"""

(** The parent takes the separator and fits. *)
Lemma fit_level_ok t root H p anc h c lo hi kL kR iC l r sep kvs1 kvs2 ids1 ids2 X P n p' nd :
  walk t root H (p :: anc) h c lo hi kL kR iC (ids1 ++ ids2) [l; r] X P n [p'] ->
  rep t h l lo (Some sep) kvs1 ids1 -> rep t h r (Some sep) hi kvs2 ids2 -> blen sep <= K ->
  internal_at t p nd ->
  let n' := internal_upsert (replace_child nd c l) sep r in
  internal_needed n' <= body_capacity (page_size t) ->
  exists t' lo1 hi1 kL1 kR1 kL2 kR2 iC1 ids',
    (do! _ := write_internal p' n' in do! _ := free_page p in
     modify (remap_dirty_parent_paths p p')) t = (Ok tt, t') /\
    walk t' root H anc (S h) p lo1 hi1 kL1 kR1 iC1 ids' [p'] X P n [] /\
    rep t' (S h) p' lo1 hi1 (kL2 ++ (kvs1 ++ kvs2) ++ kR2) ids' /\
    kL1 ++ kL2 = kL /\ kR2 ++ kR1 = kR /\ iC1 ++ ids' ≡ₚ p' :: iC ++ ids1 ++ ids2 /\
    cow_step t t' [p'] /\ root_page_id t' = root_page_id t /\ (hi = None -> hi1 = None /\ last ids' = last ids2).
Proof.
  intros Hw Hl Hr HK Hnd. pose proof Hw as (Hps & Hctx & Hc & Hcl & HNew & Ha & Hca & Hv).
  destruct (ctx_inv _ _ _ _ _ _ _ _ _ _ _ _ _ Hctx)
    as (lo1 & hi1 & m & es1 & es2 & kL1 & kR1 & kL2 & kR2 & iL & iR & iC1 & Hctx1 & Hf & -> & -> & ->).
  pose proof Hf as (Hm & He & HL & HR). 
  rewrite (internal_at_inj _ _ _ _ Hnd Hm). clear Hnd nd. intros n' Hfit.
  destruct (frame_split t h p m es1 es2 lo1 hi1 c lo hi kL2 kR2 iL iR l r sep kvs1 kvs2 ids1 ids2 Hf)
    as (Hseg & _ & Hch); [intros Hin; apply Hc; mem|done..|]. fold n' in Hseg, Hch.
  destruct (walk_fresh _ _ _ _ _ _ _ _ _ _ _ _ _ _ _ _ _ p' Hw) as (Hp'n & Hd & Hfr'); [by left|].
  destruct (write_internal_ok t p' n') as (t2 & Hwr & Hn2 & Hs2 & Hsa2 & Hr2 & Hpa2); try done.
  { apply Forall_forall. intros q Hq. eapply (walk_u64 _ _ _ _ _ _ _ _ _ _ _ _ _ _ _ _ _ q Hw).
    apply (seg_children K _ _ _ _ _ _ _ _ Hseg) in Hq. mem in Hq. }
  destruct (walk_free t t2 root H p anc h c lo hi _ _ (iL ++ iR ++ iC1) (ids1 ++ ids2) _ X P n [p']
    (fun paths : gmap Z (list Z) => map (rename p p') <$> paths) Hw Hs2 Hsa2 Hr2 Hpa2
    (fun paths => dom_fmap_L _ paths))
    as (t3 & Hfp & Hstep & Hroot & Hps4 & Hsame & Hint & Hpath4 & Hnd4 & Ha4 & Hca4).
  set (t4 := with_paths _ t3) in *. pose proof Hstep as (_ & Hsz & Hdl & _).
  assert (rep t4 (S h) p' lo1 hi1 (kL2 ++ (kvs1 ++ kvs2) ++ kR2) (p' :: iL ++ (ids1 ++ ids2) ++ iR)) as Hrep4.
  { exists n', (iL ++ (ids1 ++ ids2) ++ iR). split; [by apply Hint|]. split; [done|].
    eapply seg_frame; [done| |exact Hseg]. intros q Hq. apply Hsame. mem in Hq. }
  exists t4, lo1, hi1, kL1, kR1, kL2, kR2, iC1, (p' :: iL ++ (ids1 ++ ids2) ++ iR).
  split; [unfold bind; rewrite Hwr, Hfp; done|]. split.
  { split; [done|].
    split; [eapply ctx_frame; [done| |exact Hctx1]; intros q Hq; apply Hsame; mem in Hq|].
    split.
    { assert (NoDup (p :: p' :: anc ++ (iL ++ iR ++ iC1) ++ ids1 ++ ids2)) as [Hpn _]%NoDup_cons
        by (eapply NoDup_perm; [|exact Hnd4]; solve_Permutation).
      intros Hin. apply Hpn. mem in Hin. }
    split; [intros a y; by eapply (rep_closed K)|].
    split; [intros q ->%list_elem_of_singleton; by left|].
    split; [eapply alloc_ok_perm; [|done|exact Ha4]; solve_Permutation|].
    split; [eapply caches_in_sub; [|exact Hca4]; intros q Hq; mem in Hq|].
    eapply vpaths_sub; [|eapply (vpaths_up K t t4 root H p anc h c lo hi _ _ (iL ++ iR ++ iC1)
      (ids1 ++ ids2) [l; r] p' n')]; try done.
    - intros q Hq. mem in Hq.
    - intros q Hq. apply Hsame. mem in Hq.
    - by apply Hint.
    - intros m' y x Hm'. rewrite (internal_at_inj _ _ _ _ Hm' Hm). apply Hch. }
  split; [done|]. split; [done|]. split; [done|]. split; [solve_Permutation|]. split; [done|]. split; [done|].
  intros ->. destruct (frame_edge K _ _ _ _ _ _ _ _ _ _ _ _ _ _ Hf) as (-> & _ & ->). split; [done|].
  rewrite <-app_assoc, (app_assoc iL). by eapply (last_edge K).
Qed.

Lemma write_two_ok t p' q' nl nr :
  page_size_ok t -> p' <> q' ->
  Forall (fun c => is_u64 c) (children nl) -> Forall (fun c => is_u64 c) (children nr) ->
  internal_needed nl <= body_capacity (page_size t) -> internal_needed nr <= body_capacity (page_size t) ->
  dirty_leaves t !! p' = None -> fresh_leaves t !! p' = None ->
  dirty_leaves t !! q' = None -> fresh_leaves t !! q' = None ->
  exists t', (do! _ := write_internal p' nl in write_internal q' nr) t = (Ok tt, t') /\
    internal_at t' p' nl /\ internal_at t' q' nr /\ cow_step t t' [q'; p'] /\ same_alloc t t' /\
    root_page_id t' = root_page_id t /\ dirty_parent_paths t' = dirty_parent_paths t.
Proof.
  intros Hps Hne Hcl Hcr Hnl Hnr D1 F1 D2 F2.
  destruct (write_internal_ok t p' nl Hps Hcl Hnl D1 F1) as (t1 & W1 & I1 & S1 & A1 & R1 & P1).
  pose proof S1 as (_ & Z1 & Hd1 & Hf1 & _).
  destruct (write_internal_ok t1 q' nr) as (t2 & W2 & I2 & S2 & A2 & R2 & P2);
    [unfold page_size_ok in *; by rewrite Z1|done|by rewrite Z1|by rewrite Hd1|by rewrite Hf1|].
  exists t2. unfold bind. rewrite W1. split; [done|].
  split; [|split; [done|split]].
  - pose proof S2 as (_ & Z2 & _). apply (internal_at_frame t1); [done| |done].
    apply (cow_step_at _ _ [q']); [done|]. by intros ->%list_elem_of_singleton.
  - eapply cow_step_sub; [|by eapply cow_step_trans]. intros q Hq. mem in Hq.
  - unfold same_alloc in *. intuition congruence.
Qed.

(** Splitting a full node cuts its segment at the promoted separator. *)
Lemma split_node_ok t h n lo hi kvs ids :
  seg (rep t h) (leftmost_child n) (entries n) lo hi kvs ids -> split_room (page_size t) ->
  HEADER_LEN <= body_capacity (page_size t) < internal_needed n ->
  internal_needed n <= body_capacity (page_size t) + K + 12 ->
  exists nl nr k kA kB idsA idsB, split_internal n = Ok (nl, nr, k) /\ blen k <= K /\
    seg (rep t h) (leftmost_child nl) (entries nl) lo (Some k) kA idsA /\
    seg (rep t h) (leftmost_child nr) (entries nr) (Some k) hi kB idsB /\
    kvs = kA ++ kB /\ ids = idsA ++ idsB /\
    internal_needed nl <= body_capacity (page_size t) /\
    internal_needed nr <= body_capacity (page_size t) /\
    (forall q, q ∈ children n <-> q ∈ children nl ++ children nr).
Proof.
  intros Hseg Hroom Hfull Hle.
  assert (entries n <> []) as Hne.
  { unfold internal_needed, HEADER_LEN in *. intros Hnil. rewrite Hnil in *. simpl in *. lia. }
  destruct (internal_split_ok n Hne) as (e1 & k & cm & e2 & He & Hmid & Hsp).
  pose proof (seg_keys _ _ _ _ _ _ _ _ _ Hseg) as [_ Hkeys].
  destruct (split_halves_fit (page_size t) n e1 k cm e2 Hroom) as [Hfl Hfr]; [|done|done|lia|].
  { eapply Forall_impl; [exact Hkeys|]. by intros k' (_ & _ & ?). }
  rewrite He in Hseg. apply seg_app in Hseg as (kA & kB & idsA & idsB & -> & -> & Hk & HA & HB).
  eexists _, _, k, kA, kB, idsA, idsB. split; [exact Hsp|]. split; [done|]. split; [done|].
  split; [done|]. split; [done|]. split; [done|]. split; [done|]. split; [done|].
  intros q. unfold children. cbn [leftmost_child entries]. rewrite He, fmap_app. simpl.
  rewrite !elem_of_cons, !elem_of_app, !elem_of_cons. tauto.
Qed.

(** The parent takes the separator and splits. *)
Lemma split_level_ok t root H p anc h c lo hi kL kR iC l r sep kvs1 kvs2 ids1 ids2 X P n p' q' nd :
  walk t root H (p :: anc) h c lo hi kL kR iC (ids1 ++ ids2) [l; r] X P n [q'; p'] ->
  rep t h l lo (Some sep) kvs1 ids1 -> rep t h r (Some sep) hi kvs2 ids2 -> blen sep <= K ->
  internal_at t p nd -> split_room (page_size t) ->
  let n' := internal_upsert (replace_child nd c l) sep r in
  body_capacity (page_size t) < internal_needed n' ->
  exists nl nr k t' lo1 hi1 kL1 kR1 kA kB iC1 idsA idsB,
    split_internal n' = Ok (nl, nr, k) /\ blen k <= K /\
    (do! _ := write_internal p' nl in do! _ := write_internal q' nr in do! _ := free_page p in
     modify (remap_dirty_parent_paths_split p p' q' nr)) t = (Ok tt, t') /\
    walk t' root H anc (S h) p lo1 hi1 kL1 kR1 iC1 (idsA ++ idsB) [p'; q'] X P n [] /\
    rep t' (S h) p' lo1 (Some k) kA idsA /\ rep t' (S h) q' (Some k) hi1 kB idsB /\
    kL1 ++ kA ++ kB ++ kR1 = kL ++ kvs1 ++ kvs2 ++ kR /\
    iC1 ++ idsA ++ idsB ≡ₚ p' :: q' :: iC ++ ids1 ++ ids2 /\
    cow_step t t' [q'; p'] /\ root_page_id t' = root_page_id t /\ (hi = None -> hi1 = None /\ last idsB = last ids2).
Proof.
  intros Hw Hl Hr HK Hnd Hroom. pose proof Hw as (Hps & Hctx & Hc & Hcl & HNew & Ha & Hca & Hv).
  destruct (ctx_inv _ _ _ _ _ _ _ _ _ _ _ _ _ Hctx)
    as (lo1 & hi1 & m & es1 & es2 & kL1 & kR1 & kL2 & kR2 & iL & iR & iC1 & Hctx1 & Hf & -> & -> & ->).
  pose proof Hf as (Hm & He & HL & HR).
  rewrite (internal_at_inj _ _ _ _ Hnd Hm). clear Hnd nd. intros n' Hfull.
  destruct (frame_split t h p m es1 es2 lo1 hi1 c lo hi kL2 kR2 iL iR l r sep kvs1 kvs2 ids1 ids2 Hf)
    as (Hseg & Hsz & Hch); [intros Hin; apply Hc; mem|done..|]. fold n' in Hseg, Hch, Hsz.
  pose proof Hm as (_ & _ & body & _ & Hlen & (_ & _ & Hneed & _)). rewrite Hlen in Hneed.
  destruct (cap_usize t Hps) as (_ & _ & Hhd).
  destruct (split_node_ok t h n' _ _ _ _ Hseg Hroom) as
    (nl & nr & k & kA & kB & jA & jB & Hsp & Hk & HA & HB & HkAB & HjAB & Hfl & Hfr & Hchs); [lia..|].
  assert (forall q, q ∈ children nl ++ children nr -> is_u64 q) as Hu.
  { intros q Hq%Hchs. apply (seg_children K _ _ _ _ _ _ _ _ Hseg) in Hq.
    eapply (walk_u64 _ _ _ _ _ _ _ _ _ _ _ _ _ _ _ _ _ q Hw). mem in Hq. }
  destruct (walk_fresh _ _ _ _ _ _ _ _ _ _ _ _ _ _ _ _ _ p' Hw) as (Hp'n & D1 & F1); [mem|].
  destruct (walk_fresh _ _ _ _ _ _ _ _ _ _ _ _ _ _ _ _ _ q' Hw) as (Hq'n & D2 & F2); [mem|].
  assert (p' <> q') as Hpq.
  { intros ->. apply alloc_ok_nodup, NoDup_cons in Ha as [Hx _]. apply Hx. by left. }
  destruct (write_two_ok t p' q' nl nr) as (t2 & Hwr & Hn2 & Hn2' & Hs2 & Hsa2 & Hr2 & Hpa2); try done.
  { apply Forall_forall. intros q Hq. apply Hu. mem. }
  { apply Forall_forall. intros q Hq. apply Hu. mem. }
  destruct (walk_free t t2 root H p anc h c lo hi _ _ (iL ++ iR ++ iC1) (ids1 ++ ids2) _ X P n [q'; p']
    (map_imap (fun leaf_id path =>
      Some (remap_path_split p p' q' (list_to_set (children nr)) leaf_id path))) Hw Hs2 Hsa2 Hr2 Hpa2
    (fun paths => dom_imap_some paths _))
    as (t3 & Hfp & Hstep & Hroot & Hps4 & Hsame & Hint & Hpath4 & Hnd4 & Ha4 & Hca4).
  set (t4 := with_paths _ t3) in *. pose proof Hstep as (_ & Hsz4 & Hdl & _).
  assert (forall q, q ∈ jA ++ jB -> same_at t t4 q) as HsAB.
  { intros q Hq. rewrite <-HjAB in Hq. apply Hsame. mem in Hq. }
  assert (rep t4 (S h) p' lo1 (Some k) kA (p' :: jA)) as HrA.
  { exists nl, jA. split; [by apply Hint|]. split; [done|].
    eapply seg_frame; [done| |exact HA]. intros q Hq. apply HsAB. mem. }
  assert (rep t4 (S h) q' (Some k) hi1 kB (q' :: jB)) as HrB.
  { exists nr, jB. split; [by apply Hint|]. split; [done|].
    eapply seg_frame; [done| |exact HB]. intros q Hq. apply HsAB. mem. }
  assert (forall q, q ∈ jA ++ jB -> q ∈ iL ++ (ids1 ++ ids2) ++ iR) as Hj1 by (by rewrite <-HjAB).
  assert (forall q, q ∈ iL ++ (ids1 ++ ids2) ++ iR -> q ∈ jA ++ jB) as Hj2 by (by rewrite <-HjAB).
  exists nl, nr, k, t4, lo1, hi1, kL1, kR1, kA, kB, iC1, (p' :: jA), (q' :: jB).
  split; [done|]. split; [done|].
  split; [revert Hwr; unfold bind; destruct (write_internal p' nl t) as [[[]| |] tw]; [|done..];
    intros ->; by rewrite Hfp|]. split.
  { split; [done|].
    split; [eapply ctx_frame; [done| |exact Hctx1]; intros q Hq; apply Hsame; mem in Hq|].
    split.
    { assert (NoDup (p :: q' :: p' :: anc ++ (iL ++ iR ++ iC1) ++ ids1 ++ ids2)) as [Hpn _]%NoDup_cons
        by (eapply NoDup_perm; [|exact Hnd4]; solve_Permutation).
      intros Hin. apply Hpn. specialize (Hj1 p). mem_norm Hj1. mem in Hin. }
    split.
    { intros a y (Ha' & m' & Hm' & Hy). apply elem_of_app in Ha' as [Ha'|Ha']; apply elem_of_app;
        [left; eapply (rep_closed K _ _ _ _ _ _ _ a y HrA)|right; eapply (rep_closed K _ _ _ _ _ _ _ a y HrB)];
        (split; [done|]); eauto. }
    split; [intros q Hq; mem in Hq|].
    split; [eapply alloc_ok_perm; [|done|exact Ha4]; simpl; rewrite <-(app_assoc jA), (app_assoc jA (q' :: jB));
      rewrite <-(Permutation_middle jA jB q'), <-HjAB; solve_Permutation|].
    split; [eapply caches_in_sub; [|exact Hca4]; intros q Hq; specialize (Hj2 q); mem_norm Hj2; mem in Hq|].
    eapply vpaths_sub; [|eapply (vpaths_up_split t t4 root H p anc h c lo hi _ _ (iL ++ iR ++ iC1)
      (ids1 ++ ids2) [l; r] p' q' nl nr)]; try done.
    - intros q Hq. specialize (Hj2 q). mem_norm Hj2. mem in Hq.
    - intros q Hq. apply Hsame. mem in Hq.
    - by apply Hint.
    - by apply Hint.
    - intros m' y x Hm' Hy Hsub. apply Hchs. rewrite (internal_at_inj _ _ _ _ Hm' Hm) in Hy. by eapply Hch. }
  split; [done|]. split; [done|].
  split; [rewrite (app_assoc kA), <-HkAB, <-!app_assoc; done|].
  split; [simpl; rewrite <-(Permutation_middle jA jB q'), <-HjAB; solve_Permutation|]. split; [done|]. split; [done|].
  intros ->. destruct (frame_edge K _ _ _ _ _ _ _ _ _ _ _ _ _ _ Hf) as (-> & _ & ->). split; [done|].
  assert (last (q' :: jB) = last (q' :: jA ++ jB)) as ->.
  { destruct jB as [|x jB]; [|by rewrite !last_cons, last_app_cons, last_cons].
    exfalso. assert (leftmost_child nr ∈ @nil Z) as Hin by (apply (seg_children K _ _ _ _ _ _ _ _ HB); by left). by apply elem_of_nil in Hin. }
  rewrite <-HjAB, <-app_assoc, (app_assoc iL). by eapply (last_edge K).
Qed.
End split_up.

"""

Exercise: Your output should be an exact copy of the lines from the top of the listing above to the line with "kL1 ++ kL2 = kL", both ends included.

Response to this task:
(** The parent takes the separator and fits. *)
Lemma fit_level_ok t root H p anc h c lo hi kL kR iC l r sep kvs1 kvs2 ids1 ids2 X P n p' nd :
  walk t root H (p :: anc) h c lo hi kL kR iC (ids1 ++ ids2) [l; r] X P n [p'] ->
  rep t h l lo (Some sep) kvs1 ids1 -> rep t h r (Some sep) hi kvs2 ids2 -> blen sep <= K ->
  internal_at t p nd ->
  let n' := internal_upsert (replace_child nd c l) sep r in
  internal_needed n' <= body_capacity (page_size t) ->
  exists t' lo1 hi1 kL1 kR1 kL2 kR2 iC1 ids',
    (do! _ := write_internal p' n' in do! _ := free_page p in
     modify (remap_dirty_parent_paths p p')) t = (Ok tt, t') /\
    walk t' root H anc (S h) p lo1 hi1 kL1 kR1 iC1 ids' [p'] X P n [] /\
    rep t' (S h) p' lo1 hi1 (kL2 ++ (kvs1 ++ kvs2) ++ kR2) ids' /\
    kL1 ++ kL2 = kL /\ kR2 ++ kR1 = kR /\ iC1 ++ ids' ≡ₚ p' :: iC ++ ids1 ++ ids2 /\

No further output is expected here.